## EXERCISE PROMPT:
Gather every line in the records below that contains the word "AnyProjection".

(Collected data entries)
********

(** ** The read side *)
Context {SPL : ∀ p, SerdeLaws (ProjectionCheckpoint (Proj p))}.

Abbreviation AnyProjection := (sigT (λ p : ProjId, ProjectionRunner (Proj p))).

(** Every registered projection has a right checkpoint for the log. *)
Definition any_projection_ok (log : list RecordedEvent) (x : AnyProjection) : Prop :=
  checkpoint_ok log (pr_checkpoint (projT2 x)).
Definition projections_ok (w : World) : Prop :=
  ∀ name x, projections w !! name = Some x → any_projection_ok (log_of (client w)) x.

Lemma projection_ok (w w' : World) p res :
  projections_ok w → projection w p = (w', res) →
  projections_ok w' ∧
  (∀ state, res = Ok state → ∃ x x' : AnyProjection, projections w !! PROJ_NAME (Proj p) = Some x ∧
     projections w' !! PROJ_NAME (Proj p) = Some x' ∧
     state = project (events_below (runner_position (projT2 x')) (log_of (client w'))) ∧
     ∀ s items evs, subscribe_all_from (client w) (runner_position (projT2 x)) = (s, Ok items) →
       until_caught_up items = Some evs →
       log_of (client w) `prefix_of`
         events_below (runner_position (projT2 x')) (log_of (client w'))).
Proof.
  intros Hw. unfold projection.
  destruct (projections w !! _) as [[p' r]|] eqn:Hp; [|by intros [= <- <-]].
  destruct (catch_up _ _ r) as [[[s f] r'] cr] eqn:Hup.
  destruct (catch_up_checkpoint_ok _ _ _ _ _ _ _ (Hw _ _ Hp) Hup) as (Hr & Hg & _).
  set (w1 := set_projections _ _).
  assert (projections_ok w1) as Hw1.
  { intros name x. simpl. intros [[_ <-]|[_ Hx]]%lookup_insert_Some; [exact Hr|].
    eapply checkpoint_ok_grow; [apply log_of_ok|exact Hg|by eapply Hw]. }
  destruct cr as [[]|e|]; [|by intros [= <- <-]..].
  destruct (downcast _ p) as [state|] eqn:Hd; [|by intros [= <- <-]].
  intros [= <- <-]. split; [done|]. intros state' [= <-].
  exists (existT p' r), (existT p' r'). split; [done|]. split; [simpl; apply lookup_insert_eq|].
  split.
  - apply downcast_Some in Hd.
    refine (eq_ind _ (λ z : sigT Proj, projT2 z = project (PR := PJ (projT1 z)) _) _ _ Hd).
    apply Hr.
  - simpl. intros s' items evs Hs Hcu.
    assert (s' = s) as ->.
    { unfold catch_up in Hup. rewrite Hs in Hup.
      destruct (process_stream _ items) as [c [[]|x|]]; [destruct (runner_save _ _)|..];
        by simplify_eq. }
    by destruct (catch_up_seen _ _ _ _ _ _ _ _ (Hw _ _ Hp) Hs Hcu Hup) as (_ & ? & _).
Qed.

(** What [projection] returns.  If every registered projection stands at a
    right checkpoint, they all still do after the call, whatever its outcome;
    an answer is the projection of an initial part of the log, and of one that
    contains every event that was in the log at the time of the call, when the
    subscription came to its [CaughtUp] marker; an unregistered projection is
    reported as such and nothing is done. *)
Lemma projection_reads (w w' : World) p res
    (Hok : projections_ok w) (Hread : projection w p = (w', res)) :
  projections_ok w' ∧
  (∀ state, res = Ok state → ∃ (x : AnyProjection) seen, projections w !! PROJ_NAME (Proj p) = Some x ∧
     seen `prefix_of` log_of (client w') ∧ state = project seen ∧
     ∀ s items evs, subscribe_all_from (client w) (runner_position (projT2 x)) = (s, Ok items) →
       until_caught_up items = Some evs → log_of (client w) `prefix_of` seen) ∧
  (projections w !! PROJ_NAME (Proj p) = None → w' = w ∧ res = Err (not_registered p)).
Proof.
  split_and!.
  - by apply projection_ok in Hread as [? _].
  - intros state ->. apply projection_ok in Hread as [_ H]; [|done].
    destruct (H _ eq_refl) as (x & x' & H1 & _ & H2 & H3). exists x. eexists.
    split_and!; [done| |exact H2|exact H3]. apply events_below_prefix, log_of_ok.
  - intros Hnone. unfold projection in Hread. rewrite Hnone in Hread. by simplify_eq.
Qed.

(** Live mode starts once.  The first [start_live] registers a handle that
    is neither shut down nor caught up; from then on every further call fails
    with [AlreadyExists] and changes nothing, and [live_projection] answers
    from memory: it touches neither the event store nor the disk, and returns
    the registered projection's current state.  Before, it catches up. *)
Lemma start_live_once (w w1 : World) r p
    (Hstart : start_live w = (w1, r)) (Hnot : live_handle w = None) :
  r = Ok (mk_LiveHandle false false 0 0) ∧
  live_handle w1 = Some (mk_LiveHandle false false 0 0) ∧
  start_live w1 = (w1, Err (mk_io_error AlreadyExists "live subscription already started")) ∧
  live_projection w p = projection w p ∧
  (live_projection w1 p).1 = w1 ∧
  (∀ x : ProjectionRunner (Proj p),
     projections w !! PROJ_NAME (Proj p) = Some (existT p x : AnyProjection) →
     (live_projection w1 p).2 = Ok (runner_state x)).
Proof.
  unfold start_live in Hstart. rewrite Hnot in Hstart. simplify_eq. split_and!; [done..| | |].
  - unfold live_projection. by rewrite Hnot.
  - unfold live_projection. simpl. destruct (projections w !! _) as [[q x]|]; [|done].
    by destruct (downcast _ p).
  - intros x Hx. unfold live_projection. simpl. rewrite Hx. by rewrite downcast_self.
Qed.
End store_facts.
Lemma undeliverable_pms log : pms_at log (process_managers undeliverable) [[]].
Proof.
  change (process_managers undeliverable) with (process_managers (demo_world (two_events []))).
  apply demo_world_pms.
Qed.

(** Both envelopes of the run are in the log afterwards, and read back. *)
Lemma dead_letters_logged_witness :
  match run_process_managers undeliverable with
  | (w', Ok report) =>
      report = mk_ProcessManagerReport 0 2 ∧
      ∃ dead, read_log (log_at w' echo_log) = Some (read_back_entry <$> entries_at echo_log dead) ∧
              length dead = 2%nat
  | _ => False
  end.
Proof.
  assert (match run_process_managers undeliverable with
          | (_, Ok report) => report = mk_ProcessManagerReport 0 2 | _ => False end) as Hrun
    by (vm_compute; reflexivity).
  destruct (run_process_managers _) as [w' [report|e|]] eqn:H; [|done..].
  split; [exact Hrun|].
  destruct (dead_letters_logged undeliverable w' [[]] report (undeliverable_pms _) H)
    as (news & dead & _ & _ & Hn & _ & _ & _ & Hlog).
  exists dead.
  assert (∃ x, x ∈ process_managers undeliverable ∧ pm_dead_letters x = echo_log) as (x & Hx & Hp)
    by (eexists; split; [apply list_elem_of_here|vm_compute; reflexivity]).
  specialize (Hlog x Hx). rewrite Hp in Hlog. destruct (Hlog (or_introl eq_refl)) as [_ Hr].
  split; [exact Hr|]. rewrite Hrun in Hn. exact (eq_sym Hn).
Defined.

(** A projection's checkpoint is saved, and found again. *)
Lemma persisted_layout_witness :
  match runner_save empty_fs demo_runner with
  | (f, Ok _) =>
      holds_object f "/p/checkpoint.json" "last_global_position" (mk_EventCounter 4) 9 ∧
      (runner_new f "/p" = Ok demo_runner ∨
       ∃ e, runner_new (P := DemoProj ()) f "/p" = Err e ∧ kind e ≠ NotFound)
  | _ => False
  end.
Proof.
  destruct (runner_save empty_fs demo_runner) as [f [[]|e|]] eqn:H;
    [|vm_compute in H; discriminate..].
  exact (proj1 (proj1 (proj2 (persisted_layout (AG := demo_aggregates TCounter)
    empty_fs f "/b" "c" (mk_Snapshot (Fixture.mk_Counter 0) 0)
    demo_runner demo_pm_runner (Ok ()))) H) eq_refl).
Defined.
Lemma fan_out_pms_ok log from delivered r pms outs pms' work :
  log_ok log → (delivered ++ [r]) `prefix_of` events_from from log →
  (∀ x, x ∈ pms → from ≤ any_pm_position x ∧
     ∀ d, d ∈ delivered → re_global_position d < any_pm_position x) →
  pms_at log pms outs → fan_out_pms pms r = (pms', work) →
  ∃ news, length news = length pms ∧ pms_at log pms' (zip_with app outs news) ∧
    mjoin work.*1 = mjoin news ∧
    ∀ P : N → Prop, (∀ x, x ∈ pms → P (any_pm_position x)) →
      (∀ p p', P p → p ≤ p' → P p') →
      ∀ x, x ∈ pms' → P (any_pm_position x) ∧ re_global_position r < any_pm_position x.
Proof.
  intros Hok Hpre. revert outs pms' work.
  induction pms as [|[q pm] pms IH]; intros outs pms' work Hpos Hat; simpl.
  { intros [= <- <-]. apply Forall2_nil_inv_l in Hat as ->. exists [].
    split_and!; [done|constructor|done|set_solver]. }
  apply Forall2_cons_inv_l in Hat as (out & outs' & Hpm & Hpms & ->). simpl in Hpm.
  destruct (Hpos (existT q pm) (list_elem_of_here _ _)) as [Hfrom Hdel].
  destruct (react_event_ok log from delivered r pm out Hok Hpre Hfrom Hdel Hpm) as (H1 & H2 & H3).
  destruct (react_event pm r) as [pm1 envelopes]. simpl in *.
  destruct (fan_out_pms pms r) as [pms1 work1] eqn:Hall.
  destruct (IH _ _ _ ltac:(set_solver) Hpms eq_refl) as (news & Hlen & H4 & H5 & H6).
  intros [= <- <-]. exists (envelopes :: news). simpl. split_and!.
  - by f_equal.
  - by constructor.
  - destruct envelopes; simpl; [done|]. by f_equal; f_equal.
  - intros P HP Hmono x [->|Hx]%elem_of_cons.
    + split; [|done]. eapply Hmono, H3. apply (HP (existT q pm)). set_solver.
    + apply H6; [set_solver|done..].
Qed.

********

## SOLVED PROBLEM:
Abbreviation AnyProjection := (sigT (λ p : ProjId, ProjectionRunner (Proj p))).
Definition any_projection_ok (log : list RecordedEvent) (x : AnyProjection) : Prop :=
  (∀ state, res = Ok state → ∃ x x' : AnyProjection, projections w !! PROJ_NAME (Proj p) = Some x ∧
  (∀ state, res = Ok state → ∃ (x : AnyProjection) seen, projections w !! PROJ_NAME (Proj p) = Some x ∧
     projections w !! PROJ_NAME (Proj p) = Some (existT p x : AnyProjection) →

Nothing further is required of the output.